La Constitución, España y Europa

Foto: A. MARTÍNEZ VÉLEZ/EP
6/12/2023 - 

La Constitución de 1978 cumple ya 45 años (es la segunda más vieja en la historia constitucional de España, por detrás de la Constitución de 1876, que llegó a cumplir 47 años) y, un año más, celebramos el aniversario. 45 años es una edad crucial para el ser humano. Una edad en la que se accede a la cima de la madurez, a la plenitud vital. Pero, por eso mismo, suele ser también un momento de crisis, un momento de cambios. Un momento en el que el ser humano, quizá consciente –en realidad, inconsciente en la mayoría de los casos– de que ha llegado a la cima de su proyecto vital, tiende a realizar cambios radicales en su vida en la búsqueda de reiniciar ese proyecto; casi como queriendo volver a comenzar de cero y tener una segunda vida por delante. Pero ello no siempre sale bien y los cambios, con frecuencia, lejos de traer mejoras, traen consigo dolorosos desgarros imposibles ya de cicatrizar.

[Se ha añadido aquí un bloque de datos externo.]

(* ===== verification/KcpInput.v ===== *)
(** * KCP: datagrams from the network

    [ikcp_input] on any bytes whatsoever returns one of its four codes, stays
    within the datagram, and leaves a well-formed control block. *)

From Stdlib Require Import Sorting.Sorted.
From S2P Require Import Prelude Kcp KcpWire KcpRecv KcpAcks KcpFlush.

#[local] Set Warnings "-level-tolerance".

Module KcpInput.
Import Kcp KcpWire KcpRecv KcpAcks KcpFlush.

(** ** Acknowledgements take segments out of flight *)

Lemma Forall_sublist {A} (P : A -> Prop) (l k : list A) : sublist k l -> Forall P l -> Forall P k.
Proof.
  induction 1 as [|x l1 l2 _ IH|x l1 l2 _ IH]; intros H; [done| |]; apply Forall_cons in H as [Hx H].
  - constructor; [done|by apply IH].
  - by apply IH.
Qed.

Lemma sorted_sublist {A} (R : A -> A -> Prop) (l k : list A) : sublist k l -> StronglySorted R l -> StronglySorted R k.
Proof.
  induction 1 as [|x l1 l2 Hs IH|x l1 l2 Hs IH]; intros H; [done| |]; apply StronglySorted_inv in H as [H Hx].
  - constructor; [by apply IH|by eapply Forall_sublist].
  - by apply IH.
Qed.

(** Distances from a later base. *)
Lemma dist_rebase a b base :
  is_u32 a -> dist b base <= dist a base -> dist a b = dist a base - dist b base.
Proof. unfold dist, u32, is_u32. change (2 ^ 32) with 4294967296. intros. lia_div. Qed.

Lemma sorted_rebase base b l :
  StronglySorted (ahead base) l -> Forall (fun s => is_u32 (Seg.sn s) /\ dist b base <= dist (Seg.sn s) base) l ->
  StronglySorted (ahead b) l.
Proof.
  induction 1 as [|s l Hs IH Hf]; intros Hl; constructor; apply Forall_cons in Hl as [[Hu Hd] Hl]; [by apply IH|].
  rewrite Forall_forall in *. intros x Hx. destruct (Hl x Hx) as [Hxu Hxd]. specialize (Hf x Hx). unfold ahead in *.
  rewrite (dist_rebase (Seg.sn s) b base), (dist_rebase (Seg.sn x) b base) by (done || lia). lia.
Qed.

(** The sender when [l] is left in flight. *)
Definition left_in_flight (s : sender) (l : list Seg.t) : sender :=
  ikcp_shrink_buf (mkSender (snd_una s) (snd_nxt s) (snd_queue s) l (nsnd_que s) (Z.of_nat (length l))).

Lemma left_in_flight_wf f s l : snd_wf f s -> sublist l (snd_buf s) -> snd_wf f (left_in_flight s l).
Proof.
  intros [S1 S2 S3 S4 S5 S6 S7 S8 S9 S10 S11] Hl.
  apply (sorted_sublist _ _ _ Hl) in S7. apply (Forall_sublist _ _ _ Hl) in S8. apply (Forall_sublist _ _ _ Hl) in S10.
  assert (Forall (fun x => is_u32 (Seg.sn x)) l) as Hu by (apply (Forall_impl _ _ _ S10); by intros x [[] _]).
  unfold left_in_flight, ikcp_shrink_buf, set_snd_una. cbn [snd_una snd_nxt snd_queue snd_buf nsnd_que nsnd_buf].
  set (una := match l with [] => snd_nxt s | seg :: _ => Seg.sn seg end).
  assert (is_u32 una) as Hun by (unfold una; destruct l; [done|by apply Forall_cons in Hu as [? _]]).
  assert (dist una (snd_una s) <= dist (snd_nxt s) (snd_una s)) as Hle.
  { unfold una. destruct l; [done|]. apply Forall_cons in S8 as [H _]. lia. }
  assert (Forall (fun x => is_u32 (Seg.sn x) /\ dist una (snd_una s) <= dist (Seg.sn x) (snd_una s)) l) as Hd.
  { unfold una. destruct l as [|h t]; [constructor|]. apply StronglySorted_inv in S7 as [_ Hf].
    rewrite Forall_forall in *. intros x Hx. split; [by apply Hu|]. apply elem_of_cons in Hx as [->|Hx]; [done|].
    specialize (Hf x Hx). unfold ahead in Hf. lia. }
  split; cbn [snd_una snd_nxt snd_queue snd_buf nsnd_que nsnd_buf]; try done.
  - by apply (sorted_rebase (snd_una s)).
  - rewrite Forall_forall in *. intros x Hx. destruct (Hd x Hx) as [Hxu Hxd]. specialize (S8 x Hx).
    rewrite (dist_rebase (Seg.sn x) una (snd_una s)), (dist_rebase (snd_nxt s) una (snd_una s)) by (done || lia). lia.
  - rewrite (dist_rebase (snd_nxt s) una (snd_una s)) by done. pose proof (dist_range una (snd_una s)). lia.
Qed.

Lemma una_loop_spec una segs : forall n,
  Z.of_nat (length segs) <= n < 2 ^ 32 ->
  exists j, una_loop una segs n = (drop j segs, n - Z.of_nat (length segs) + Z.of_nat (length (drop j segs))).
Proof.
  induction segs as [|s segs IH]; intros n Hn; cbn [una_loop length] in *.
  - exists 0%nat. cbn. f_equal. lia.
  - destruct (0 <? _); [|exists 0%nat; cbn [drop length]; f_equal; lia].
    rewrite u32_small by (unfold is_u32; lia). destruct (IH (n - 1)) as [j ->]; [lia|].
    exists (S j). cbn [drop]. f_equal. lia.
Qed.

Lemma ack_loop_spec sn segs :
  sublist (ack_loop sn segs).1 segs /\
  length segs = (length (ack_loop sn segs).1 + (if (ack_loop sn segs).2 then 1 else 0))%nat.
Proof.
  induction segs as [|s segs [IH1 IH2]]; cbn [ack_loop]; [by split; [constructor|]|].
  destruct (sn =? Seg.sn s); [cbn; split; [by apply sublist_cons|lia]|].
  destruct (_ <? 0); [cbn; split; [done|lia]|].
  destruct (ack_loop sn segs) as [rest b]. cbn in *. split; [by apply sublist_skip|lia].
Qed.

Lemma parse_una_wf f s una : snd_wf f s -> snd_wf f (ikcp_shrink_buf (ikcp_parse_una s una)).
Proof.
  intros Hs. pose proof (snd_buf_length f s Hs) as Hl. unfold ikcp_parse_una.
  rewrite (sw_buf f s Hs). destruct (una_loop_spec una (snd_buf s) (Z.of_nat (length (snd_buf s)))) as [j ->]; [lia|].
  rewrite Z.sub_diag, Z.add_0_l. apply left_in_flight_wf; [done|apply sublist_drop].
Qed.

Lemma parse_ack_wf f s sn : snd_wf f s -> snd_wf f (ikcp_shrink_buf (ikcp_parse_ack s sn)).
Proof.
  intros Hs. pose proof (snd_buf_length f s Hs) as Hl. unfold ikcp_parse_ack. destruct (outside_window s sn).
  - replace s with (mkSender (snd_una s) (snd_nxt s) (snd_queue s) (snd_buf s) (nsnd_que s) (Z.of_nat (length (snd_buf s))))
      by (rewrite <- (sw_buf f s Hs); by destruct s).
    by apply (left_in_flight_wf f s).
  - destruct (ack_loop_spec sn (snd_buf s)) as [H1 H2]. destruct (ack_loop sn (snd_buf s)) as [l b]. cbn [fst snd] in *.
    replace (if b then u32 (nsnd_buf s - 1) else nsnd_buf s) with (Z.of_nat (length l))
      by (rewrite (sw_buf f s Hs); destruct b; rewrite ?u32_small; unfold is_u32; lia).
    by apply left_in_flight_wf.
Qed.

Lemma parse_fastack_wf f s sn ts : snd_wf f s -> snd_wf f (ikcp_parse_fastack s sn ts).
Proof.
  intros Hs. unfold ikcp_parse_fastack. destruct (outside_window s sn); [done|]. apply snd_wf_replace; [done|].
  assert (forall l, Forall2 (fun x y => Seg.sn y = Seg.sn x /\ (flying f x -> flying f y)) l l) as Hid
    by (intros l; apply Forall_Forall2_diag, Forall_forall; done).
  induction (snd_buf s) as [|x l IH]; cbn [fastack_loop]; [constructor|]. destruct (_ <? 0); [apply Hid|].
  constructor; [|done]. destruct (sn =? Seg.sn x); [done|]. split; [done|].
  intros ([] & ? & ? & ?). by split; [split|].
Qed.

(** ** Windows and timers *)

(** Whatever round-trip time an acknowledgement claims, the timeout stays
    within its bounds. *)
Lemma update_ack_wf f c rtt : conf_wf f -> control_wf c -> control_wf (ikcp_update_ack f c rtt).
Proof.
  intros [_ _ _ _ _ _ Hm] [H1 H2 H3]. unfold ikcp_update_ack, IKCP_RTO_MAX in *. destruct (if _ =? 0 then _ else _) as [v t].
  split; cbn [set_rtt rmt_wnd cwnd rx_rto]; try done. rewrite (u32_small (rx_minrto f)) by (unfold is_u32; lia).
  unfold _ibound_, _imin_, _imax_, IKCP_RTO_MAX.
  repeat (match goal with |- context [?a <=? ?b] => destruct (Z.leb_spec a b) end); lia.
Qed.

Lemma next_cwnd_u32 m c : 0 < m -> is_u32 (cwnd c) -> exists cw ic, next_cwnd m c = Done (cw, ic) /\ is_u32 cw.
Proof.
  intros Hm Hc. unfold next_cwnd. destruct (cwnd c <? ssthresh c); [eexists _, _; split; [done|apply u32_range]|].
  unfold udiv. rewrite (proj2 (Z.eqb_neq _ 0)) by (destruct (Z.ltb_spec (incr c) m); lia). rewrite bind_Done.
  destruct (_ <=? _); [|by eexists _, _]. eexists _, _. split; [done|]. rewrite (proj2 (Z.ltb_lt 0 m)) by done.
  match goal with |- is_u32 (u32 ?x / m) => pose proof (u32_range x) as Hr; generalize dependent (u32 x) end.
  intros a [Ha1 Ha2]. unfold is_u32. pose proof (Z.div_pos a m). pose proof (Z.div_le_upper_bound a m (2 ^ 32 - 1)). nia.
Qed.

Lemma grow_cwnd_wf m c : 0 < m -> control_wf c -> exists c', grow_cwnd m c = Done c' /\ control_wf c'.
Proof.
  intros Hm [H1 H2 H3]. unfold grow_cwnd. destruct (cwnd c <? rmt_wnd c); cbn [negb]; [|by exists c].
  destruct (next_cwnd_u32 m c Hm H2) as (cw & ic & -> & Hcw). rewrite bind_Done.
  destruct (rmt_wnd c <? cw); eexists; (split; [done|]); split; cbn; try done. unfold is_u32. lia.
Qed.

(** ** One segment *)

Lemma set_sending_wf k s : kcp_wf k -> snd_wf (conf k) s -> kcp_wf (set_sending s k).
Proof. intros [] H. by split. Qed.
Lemma set_receiving_wf k r : kcp_wf k -> rcv_wf r -> kcp_wf (set_receiving r k).
Proof. intros [] H. by split. Qed.
Lemma set_control_wf k c : kcp_wf k -> control_wf c -> kcp_wf (set_control c k).
Proof. intros [] H. by split. Qed.
Lemma set_probe_wf v c : control_wf c -> control_wf (set_probe v c).
Proof. intros []. by split. Qed.

Lemma input_push_wf k cv cmd frg wnd ts sn una len data :
  kcp_wf k -> is_u32 sn -> is_u32 ts -> 0 <= len <= Z.of_nat (length data) -> ackcount (acks k) + 1 < 2 ^ 31 ->
  exists k', input_push k cv cmd frg wnd ts sn una len data = Done k' /\ kcp_wf k' /\ conf k' = conf k /\
    ackcount (acks k') <= ackcount (acks k) + 1.
Proof.
  intros Hk Hsn Hts Hlen Hack. unfold input_push. destruct (_ <? 0); [|exists k; split; [done|]; split; [done|]; split; [done|lia]].
  destruct (kw_acks k Hk) as (ps & Hr & Hps). pose proof (ar_count _ _ Hr) as Hc.
  destruct (ack_push_spec (acks k) ps sn ts Hr) as (a & -> & Ha); [lia|]. rewrite bind_Done.
  pose proof (ar_count _ _ Ha) as Hc'. rewrite length_app in Hc'. cbn [length] in Hc'.
  assert (kcp_wf (set_acks a k)) as Hk1.
  { destruct Hk. split; try done; cbn [set_acks acks]; [|lia]. exists (ps ++ [(sn, ts)]). split; [done|].
    apply Forall_app. split; [done|]. by apply Forall_singleton. }
  destruct (0 <=? _); [|exists (set_acks a k); split; [done|]; split; [done|]; split; [done|]; cbn; lia].
  assert ((if 0 <? len then memcpy (ikcp_malloc (Z.to_nat len)) 0 data 0 (Z.to_nat len) else Done (ikcp_malloc (Z.to_nat len)))
    = Done (take (Z.to_nat len) data)) as ->.
  { unfold ikcp_malloc. destruct (Z.ltb_spec 0 len); [|by replace len with 0 by lia].
    rewrite memcpy_in by (rewrite ?length_replicate; lia). rewrite drop_0, drop_ge by (rewrite length_replicate; lia).
    by rewrite app_nil_r. }
  rewrite bind_Done. eexists. split; [done|]. split; [|split; [done|cbn; lia]].
  apply set_receiving_wf; [done|]. pose proof (cw_rcv _ (kw_conf k Hk)). unfold IKCP_WND_RCV in *.
  apply parse_data_wf; [apply Hk|lia|done|]. unfold whole. cbn [Seg.len Seg.data]. rewrite length_take. lia.
Qed.

Lemma input_segment_wf k a cv cmd frg wnd ts sn una len data :
  kcp_wf k -> 0 <= wnd < 2 ^ 16 -> is_u32 sn -> is_u32 ts -> 0 <= len <= Z.of_nat (length data) ->
  ackcount (acks k) + 1 < 2 ^ 31 ->
  exists k' a', input_segment k a cv cmd frg wnd ts sn una len data = Done (k', a') /\ kcp_wf k' /\ conf k' = conf k /\
    ackcount (acks k') <= ackcount (acks k) + 1.
Proof.
  intros Hk Hw Hsn Hts Hlen Hack. unfold input_segment.
  match goal with |- context [set_sending ?s ?x] => set (k1 := set_sending s x) end.
  assert (kcp_wf k1) as Hk1.
  { pose proof (kw_control k Hk) as []. apply set_sending_wf; [apply set_control_wf; [done|by split]|].
    apply parse_una_wf. apply Hk. }
  assert (conf k1 = conf k /\ acks k1 = acks k) as [Ec Ea] by done. clearbody k1.
  destruct (cmd =? IKCP_CMD_ACK).
  - eexists _, _. split; [unfold input_ack; reflexivity|]. cbn [fst].
    destruct (0 <=? _); cbn [acks set_sending set_control conf]; rewrite ?Ea; (split; [|split; [done|lia]]).
    + apply set_sending_wf; [apply set_control_wf; [done|apply update_ack_wf; apply Hk1]|apply parse_ack_wf, Hk1].
    + apply set_sending_wf; [done|apply parse_ack_wf, Hk1].
  - destruct (cmd =? IKCP_CMD_PUSH).
    + destruct (input_push_wf k1 cv cmd frg wnd ts sn una len data Hk1 Hsn Hts Hlen) as (k' & -> & H1 & H2 & H3); [by rewrite Ea|].
      rewrite bind_Done. exists k', a. rewrite Ea, Ec in *. done.
    + destruct (cmd =? IKCP_CMD_WASK); eexists _, a; (split; [done|]); rewrite <- Ea, <- Ec;
        (split; [|split; [done|cbn; lia]]); [|done].
      apply set_control_wf; [done|]. apply set_probe_wf, Hk1.
Qed.

(** ** Any datagram *)

Lemma decode8u_any p : (1 <= length p)%nat -> exists v p', ikcp_decode8u p = Done (v, p') /\ length p = (1 + length p')%nat.
Proof. destruct p; cbn; [lia|]. by eexists _, _. Qed.

Lemma decode16u_any p :
  (2 <= length p)%nat -> exists v p', ikcp_decode16u p = Done (v, p') /\ 0 <= v < 2 ^ 16 /\ length p = (2 + length p')%nat.
Proof.
  destruct p as [|b0 [|b1 p]]; cbn [length]; try lia. intros _. eexists _, _. split; [reflexivity|]. split; [|done].
  unfold u16. lia_div.
Qed.

Lemma decode32u_any p :
  (4 <= length p)%nat -> exists v p', ikcp_decode32u p = Done (v, p') /\ is_u32 v /\ length p = (4 + length p')%nat.
Proof.
  destruct p as [|b0 [|b1 [|b2 [|b3 p]]]]; cbn [length]; try lia. intros _. eexists _, _. split; [reflexivity|].
  split; [apply u32_range|done].
Qed.

Lemma input_loop_wf fuel : forall k a data size,
  kcp_wf k -> size <= Z.of_nat (length data) -> size <= Z.of_nat fuel ->
  ackcount (acks k) + Z.max 0 size < 2 ^ 31 ->
  exists k' r, input_loop fuel k a data size = Done (k', r) /\ kcp_wf k' /\ conf k' = conf k /\
    match r with inl code => code = -1 \/ code = -2 \/ code = -3 | inr _ => True end.
Proof.
  induction fuel as [|fuel IH]; intros k a data size Hk Hs Hf Hack; cbn [input_loop]; unfold IKCP_OVERHEAD.
  - rewrite (proj2 (Z.ltb_lt _ _)) by lia. by exists k, (inr a).
  - destruct (Z.ltb_spec size 24) as [|Hge]; [by exists k, (inr a)|].
    destruct (decode32u_any data) as (cv & d1 & -> & _ & L1); [lia|]. rewrite bind_Done.
    destruct (negb (cv =? conv (conf k))); [exists k, (inl (-1)); by auto 6|].
    destruct (decode8u_any d1) as (cmd & d2 & -> & L2); [lia|]. rewrite bind_Done.
    destruct (decode8u_any d2) as (frg & d3 & -> & L3); [lia|]. rewrite bind_Done.
    destruct (decode16u_any d3) as (wnd & d4 & -> & Hwnd & L4); [lia|]. rewrite bind_Done.
    destruct (decode32u_any d4) as (ts & d5 & -> & Hts & L5); [lia|]. rewrite bind_Done.
    destruct (decode32u_any d5) as (sn & d6 & -> & Hsn & L6); [lia|]. rewrite bind_Done.
    destruct (decode32u_any d6) as (una & d7 & -> & _ & L7); [lia|]. rewrite bind_Done.
    destruct (decode32u_any d7) as (len & d8 & -> & Hlen & L8); [lia|]. rewrite bind_Done. unfold is_u32 in Hlen.
    destruct (Z.ltb_spec (size - 24) len); cbn [orb]; [exists k, (inl (-2)); by auto 6|].
    destruct (s32 len <? 0); [exists k, (inl (-2)); by auto 6|].
    destruct (negb (known_cmd cmd)); [exists k, (inl (-3)); by auto 6|].
    destruct (input_segment_wf k a cv cmd frg wnd ts sn una len d8)
      as (k1 & a1 & -> & H1 & H2 & H3); [done|done|done|done|lia|lia|].
    rewrite bind_Done. cbn [fst snd]. rewrite <- H2.
    apply IH; [done|rewrite !length_drop; lia|lia|lia].
Qed.

Lemma input_wf k data size :
  kcp_wf k -> size <= Z.of_nat (length data) -> ackcount (acks k) + Z.max 0 size < 2 ^ 31 ->
  exists code k', ikcp_input k (Some data) size = Done (code, k') /\ kcp_wf k' /\ conf k' = conf k /\
    -3 <= code <= 0.
Proof.
  intros Hk Hs Hack. unfold ikcp_input. destruct (s32 size <? IKCP_OVERHEAD); [exists (-1), k; split; [done|]; split; [done|]; split; [done|lia]|].
  destruct (input_loop_wf (length data) k (mkAcked false 0 0) data size Hk Hs Hs Hack) as (k1 & r & -> & H1 & H2 & H3).
  rewrite bind_Done. destruct r as [code|a]; [exists code, k1; split; [done|]; split; [done|]; split; [done|lia]|].
  set (k2 := if flag a then _ else k1).
  assert (kcp_wf k2 /\ conf k2 = conf k) as [Hk2 Ec].
  { subst k2. destruct (flag a); [|done]. split; [|done]. apply set_sending_wf; [done|]. apply parse_fastack_wf, H1. }
  pose proof (kw_conf k2 Hk2) as [_ Hm Hms _ _ _ _]. unfold IKCP_OVERHEAD in *.
  destruct (grow_cwnd_wf (mss (conf k2)) (control k2)) as (c & Hc & Hcw); [lia|apply Hk2|].
  destruct (0 <? _); [rewrite Hc|]; rewrite bind_Done; eexists 0, _; (split; [done|]); (split; [|split; [done|lia]]);
    apply set_control_wf; done || apply Hk2.
Qed.

End KcpInput.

Y yo tengo la sensación de que esto es lo que está ocurriendo hoy en España. En las últimas dos legislaturas, se ha producido un vertiginoso proceso de cambios jurídicos y políticos que pretenden transformar en la práctica régimen constitucional de 1978; en realidad, todo el sistema político. Y, lo que es peor, se pretende que este proceso de cambio es un desarrollo natural de la Constitución y, por lo tanto, un proceso "plenamente constitucional". Sin embargo, buena parte de los cambios realizados poco tienen que ver con lo que sería un plan racional de revisión de nuestro sistema constitucional, bien diseñado y con objetivos claramente predeterminados, y se trata más bien de cambios utilitarios, accidentales, realizados en función de intereses políticos coyunturales del grupo gobernante, cuyo fin único es la permanencia en el poder o –visto desde otra perspectiva– impedir que lleguen al poder los grupos de la oposición. Y además este proceso de cambio es realizado fuera de los cauces de reforma jurídicamente previstos en la propia Constitución y, en más de un caso, en contradicción con el sentido o significado sustancial de la misma. Y uno de los aspectos del sistema político más gravemente afectado por estos cambios es lo que se denomina “Estado de Derecho”. Siendo las cosas así, en ámbitos políticos y académicos se propone acudir a la UE como último recurso para la defensa del Estado de Derecho en España y, con ello, de la propia Constitución.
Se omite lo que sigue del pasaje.